Info on variable here: https://ess.sikt.no/en/variable/query/stfdem/page/1
italy_data <- ess %>%
filter(cntry == "FR")
# Convert gender and lrscale
italy_data <- italy_data %>%
mutate(
gndr = case_when(
gndr == 1 ~ "Male",
gndr == 2 ~ "Female",
TRUE ~ as.character(gndr)
),
lrscale = ifelse(lrscale %in% c(77, 88), NA, lrscale) # Convert lrscale values
)
# Compute mean for male
mean_male_lrscale <- italy_data %>%
filter(gndr == "Male") %>%
summarize(mean_lrscale_men = mean(lrscale, na.rm = TRUE))
print(mean_male_lrscale)
## mean_lrscale_men
## 1 4.929045
means_by_gender <- italy_data %>%
group_by(gndr) %>%
summarize(lrscale = mean(lrscale, na.rm = TRUE))
print(means_by_gender)
## # A tibble: 2 × 2
## gndr lrscale
## <chr> <dbl>
## 1 Female 4.87
## 2 Male 4.93
On average, men in Italy are more dissatisfied with democracy in Italy.
Provide code and answer.
Prompt: Interpret the boxplot graph of stfedu and stfhlth that we generated already: according to ESS data, would we say that the median French person is more satisfied with the education system or health services? Explain.

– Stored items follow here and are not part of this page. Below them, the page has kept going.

(** [cursor.fetchone()[0] or 5.0]: NULL and [0.0] are both falsy.  The
    row always exists here, since the id comes from the same table. *)
Definition rating_or_default (db : Db) (master_id : Z) : Q :=
  match row_by_id db master_id with
  | Some r =>
      match rating r with
      | Some q => if Qeq_bool q 0 then 5 else q
      | None => 5
      end
  | None => 5
  end.

(** [score = (rating * 10) - workload]. *)
Definition master_score (db : Db) (master_id : Z) (d : Z) : Q :=
  rating_or_default db master_id * 10 - inject_Z (get_master_workload db master_id d).

Definition score_le (a b : Z * Q) : bool := Qle_bool (snd a) (snd b).

(** [find_best_available_master]. *)
Definition find_best_available_master (db : Db) (specialization c : string) (d : Z)
    (check_time : option Z) : option Z :=
  match get_available_masters db specialization c d check_time with
  | [] => None
  | available_masters =>
      let master_scores := map (fun m => (m, master_score db m d)) available_masters in
      match sort_desc score_le master_scores with
      | (m, _) :: _ => Some m
      | [] => None
      end
  end.

(** [find_available_master] of [src/main.py]: [ORDER BY rating DESC
    LIMIT 1].  SQLite sorts NULL below every number.  Among rows of equal
    rating SQLite may return any; the model returns the first in rowid
    order. *)
Definition rating_le (a b : MasterRow) : bool :=
  match rating a, rating b with
  | None, _ => true
  | Some _, None => false
  | Some x, Some y => Qle_bool x y
  end.

Definition intake_query (category c : string) (r : MasterRow) : bool :=
  (is_active r =? 1) && (terminal_active r =? 1) && String.eqb (city r) c
  && sql_like (specializations r) (contains_pattern category).

Definition find_available_master (db : Db) (category c : string) : option Z :=
  match sort_desc rating_le (List.filter (intake_query category c) db) with
  | r :: _ => Some (id r)
  | [] => None
  end.

(** A row with this id exists in [masters]. *)
Definition has_row (db : Db) (master_id : Z) : bool :=
  existsb (fun r => id r =? master_id) db.

(** ** Sample data *)

Definition spec_a : DaySchedule := mkDaySchedule 100 true (Some (mkTimeSlot 0 10)) [7].

Definition row_of (i : Z) (r : option Q) (ta : Z) (s : option Schedule) : MasterRow :=
  {| id := i; specializations := "electrical, plumbing"; city := "Moscow";
     rating := r; is_active := 1; terminal_active := ta; schedule_json := s;
     last_schedule_confirmation := None |}.

Definition db_sample : Db :=
  [row_of 1 (Some 5%Q) 1 (Some {[100 := spec_a]}); row_of 2 None 0 None].

Example time_fromisoformat_0930 : time_fromisoformat "09:30" = Some (570 * 60 * 1000000).
Proof. reflexivity. Qed.

Example time_fromisoformat_bad : time_fromisoformat "25:00" = None.
Proof. reflexivity. Qed.

Example sql_like_ci : sql_like "Electrical, Plumbing" (contains_pattern "plumb") = true.
Proof. reflexivity. Qed.

Example sql_like_no : sql_like "electrical" (contains_pattern "plumb") = false.
Proof. reflexivity. Qed.

Example weekday_monday : weekday 1 = 0.
Proof. reflexivity. Qed.

Example book_sample :
  get_master_workload (book_master_for_job db_sample 1 8 100) 1 100 = 2.
Proof. reflexivity. Qed.

Example is_available_sample :
  is_master_available db_sample 1 100 (Some 10) = true
  /\ is_master_available db_sample 1 100 (Some 11) = false
  /\ is_master_available db_sample 2 100 None = false.
Proof. repeat split. Qed.

(** ** The record store *)

Lemma row_by_id_map_same (f : MasterRow -> MasterRow) db m :
  (forall r, id (f r) = id r) ->
  row_by_id (map f db) m = option_map f (row_by_id db m).
Proof.
  intros Hid. induction db as [|r db IH]; simpl; [done |].
  rewrite Hid. destruct (id r =? m); simpl; done.
Qed.

Lemma get_set_master_schedule_eq db m s :
  has_row db m = true -> get_master_schedule (set_master_schedule db m s) m = s.
Proof.
  unfold get_master_schedule, set_master_schedule, has_row.
  induction db as [|r db IH]; simpl; [discriminate |].
  destruct (id r =? m) eqn:E; simpl.
  - rewrite E. done.
  - rewrite E. intros H. apply IH. exact H.
Qed.

Lemma get_set_master_schedule_ne db m m' s :
  m' <> m -> get_master_schedule (set_master_schedule db m s) m' = get_master_schedule db m'.
Proof.
  intros Hne. unfold get_master_schedule, set_master_schedule.
  induction db as [|r db IH]; simpl; [done |].
  destruct (id r =? m) eqn:E; simpl.
  - assert ((id r =? m') = false) as E'.
    { apply Z.eqb_eq in E. apply Z.eqb_neq. congruence. }
    rewrite E'. exact IH.
  - destruct (id r =? m'); [done | exact IH].
Qed.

The Median French person is more satisfied with health services. We can interpret this because on the box plot, the mean for education is around 5.0 while the mean for health services is around 7.0. On a scale from 0-10, we can see that because the mean for health services is 7.0, French people are more satisfied with health services.
Change the boxplot graph: provide the code to change some of the key labels: (1) Change the title to: Boxplot of satisfaction with the state of education vs. health services; (2) Remove the x-axis label; (3) Change the y-axis label to: Satisfaction (0-10).
Hint: copy the boxplot code above and just replace or cut what is asked.
france_data <- ess %>%
filter(cntry == "FR")
france_data %>%
# Setting values to NA
mutate(stfedu = ifelse(stfedu %in% c(77, 88, 99), NA, stfedu),
stfhlth = ifelse(stfhlth %in% c(77, 88, 99), NA, stfhlth)) %>%
# Reshaping the data
select(stfedu, stfhlth) %>%
pivot_longer(cols = c(stfedu, stfhlth), names_to = "variable", values_to = "value") %>%
# Creating the boxplot
ggplot(aes(x = variable, y = value)) +
geom_boxplot() +
labs(y = "Satisfaction (0-10)", title = "Boxplot of satisfaction with the state of education vs. health services") +
theme_minimal()
## Warning: Removed 364 rows containing non-finite values (`stat_boxplot()`).